Stored records:
------------------------------------------------

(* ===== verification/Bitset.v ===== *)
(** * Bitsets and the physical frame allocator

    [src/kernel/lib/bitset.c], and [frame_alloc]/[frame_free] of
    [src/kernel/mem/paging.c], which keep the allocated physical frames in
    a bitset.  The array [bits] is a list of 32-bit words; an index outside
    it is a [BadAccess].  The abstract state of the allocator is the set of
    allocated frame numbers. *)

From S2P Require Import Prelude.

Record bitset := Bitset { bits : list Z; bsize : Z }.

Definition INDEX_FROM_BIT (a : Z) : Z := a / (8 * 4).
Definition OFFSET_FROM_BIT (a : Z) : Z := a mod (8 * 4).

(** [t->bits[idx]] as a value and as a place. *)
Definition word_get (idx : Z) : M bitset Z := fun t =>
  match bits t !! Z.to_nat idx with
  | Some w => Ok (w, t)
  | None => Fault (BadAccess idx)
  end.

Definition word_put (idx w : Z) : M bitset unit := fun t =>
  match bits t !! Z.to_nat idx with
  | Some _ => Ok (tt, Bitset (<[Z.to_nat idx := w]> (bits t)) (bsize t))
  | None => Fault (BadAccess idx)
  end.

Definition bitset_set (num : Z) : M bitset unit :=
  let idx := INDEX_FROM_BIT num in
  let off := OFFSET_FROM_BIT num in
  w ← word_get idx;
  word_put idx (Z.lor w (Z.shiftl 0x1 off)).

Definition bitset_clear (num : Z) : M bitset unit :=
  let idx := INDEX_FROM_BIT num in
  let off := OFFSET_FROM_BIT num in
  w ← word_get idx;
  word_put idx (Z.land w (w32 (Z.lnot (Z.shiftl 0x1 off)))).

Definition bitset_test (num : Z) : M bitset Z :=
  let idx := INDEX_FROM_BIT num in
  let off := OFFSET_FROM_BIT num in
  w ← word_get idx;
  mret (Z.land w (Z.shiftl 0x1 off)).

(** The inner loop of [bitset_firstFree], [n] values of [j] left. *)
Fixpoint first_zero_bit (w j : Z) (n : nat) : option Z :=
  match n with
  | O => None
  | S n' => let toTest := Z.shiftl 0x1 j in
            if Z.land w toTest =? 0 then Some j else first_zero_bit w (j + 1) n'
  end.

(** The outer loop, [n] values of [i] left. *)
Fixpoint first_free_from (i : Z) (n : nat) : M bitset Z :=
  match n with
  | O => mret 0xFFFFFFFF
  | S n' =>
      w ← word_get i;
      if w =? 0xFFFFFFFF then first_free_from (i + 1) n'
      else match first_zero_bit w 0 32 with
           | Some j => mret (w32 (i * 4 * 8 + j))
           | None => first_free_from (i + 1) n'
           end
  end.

------------------------------------------------

In your answer, print every entry exactly as it appears.

(* ===== verification/Bitset.v ===== *)
(** * Bitsets and the physical frame allocator

    [src/kernel/lib/bitset.c], and [frame_alloc]/[frame_free] of
    [src/kernel/mem/paging.c], which keep the allocated physical frames in
    a bitset.  The array [bits] is a list of 32-bit words; an index outside
    it is a [BadAccess].  The abstract state of the allocator is the set of
    allocated frame numbers. *)

From S2P Require Import Prelude.

Record bitset := Bitset { bits : list Z; bsize : Z }.

Definition INDEX_FROM_BIT (a : Z) : Z := a / (8 * 4).
Definition OFFSET_FROM_BIT (a : Z) : Z := a mod (8 * 4).

(** [t->bits[idx]] as a value and as a place. *)
Definition word_get (idx : Z) : M bitset Z := fun t =>
  match bits t !! Z.to_nat idx with
  | Some w => Ok (w, t)
  | None => Fault (BadAccess idx)
  end.

Definition word_put (idx w : Z) : M bitset unit := fun t =>
  match bits t !! Z.to_nat idx with
  | Some _ => Ok (tt, Bitset (<[Z.to_nat idx := w]> (bits t)) (bsize t))
  | None => Fault (BadAccess idx)
  end.

Definition bitset_set (num : Z) : M bitset unit :=
  let idx := INDEX_FROM_BIT num in
  let off := OFFSET_FROM_BIT num in
  w ← word_get idx;
  word_put idx (Z.lor w (Z.shiftl 0x1 off)).

Definition bitset_clear (num : Z) : M bitset unit :=
  let idx := INDEX_FROM_BIT num in
  let off := OFFSET_FROM_BIT num in
  w ← word_get idx;
  word_put idx (Z.land w (w32 (Z.lnot (Z.shiftl 0x1 off)))).

Definition bitset_test (num : Z) : M bitset Z :=
  let idx := INDEX_FROM_BIT num in
  let off := OFFSET_FROM_BIT num in
  w ← word_get idx;
  mret (Z.land w (Z.shiftl 0x1 off)).

(** The inner loop of [bitset_firstFree], [n] values of [j] left. *)
Fixpoint first_zero_bit (w j : Z) (n : nat) : option Z :=
  match n with
  | O => None
  | S n' => let toTest := Z.shiftl 0x1 j in
            if Z.land w toTest =? 0 then Some j else first_zero_bit w (j + 1) n'
  end.

(** The outer loop, [n] values of [i] left. *)
Fixpoint first_free_from (i : Z) (n : nat) : M bitset Z :=
  match n with
  | O => mret 0xFFFFFFFF
  | S n' =>
      w ← word_get i;
      if w =? 0xFFFFFFFF then first_free_from (i + 1) n'
      else match first_zero_bit w 0 32 with
           | Some j => mret (w32 (i * 4 * 8 + j))
           | None => first_free_from (i + 1) n'
           end
  end.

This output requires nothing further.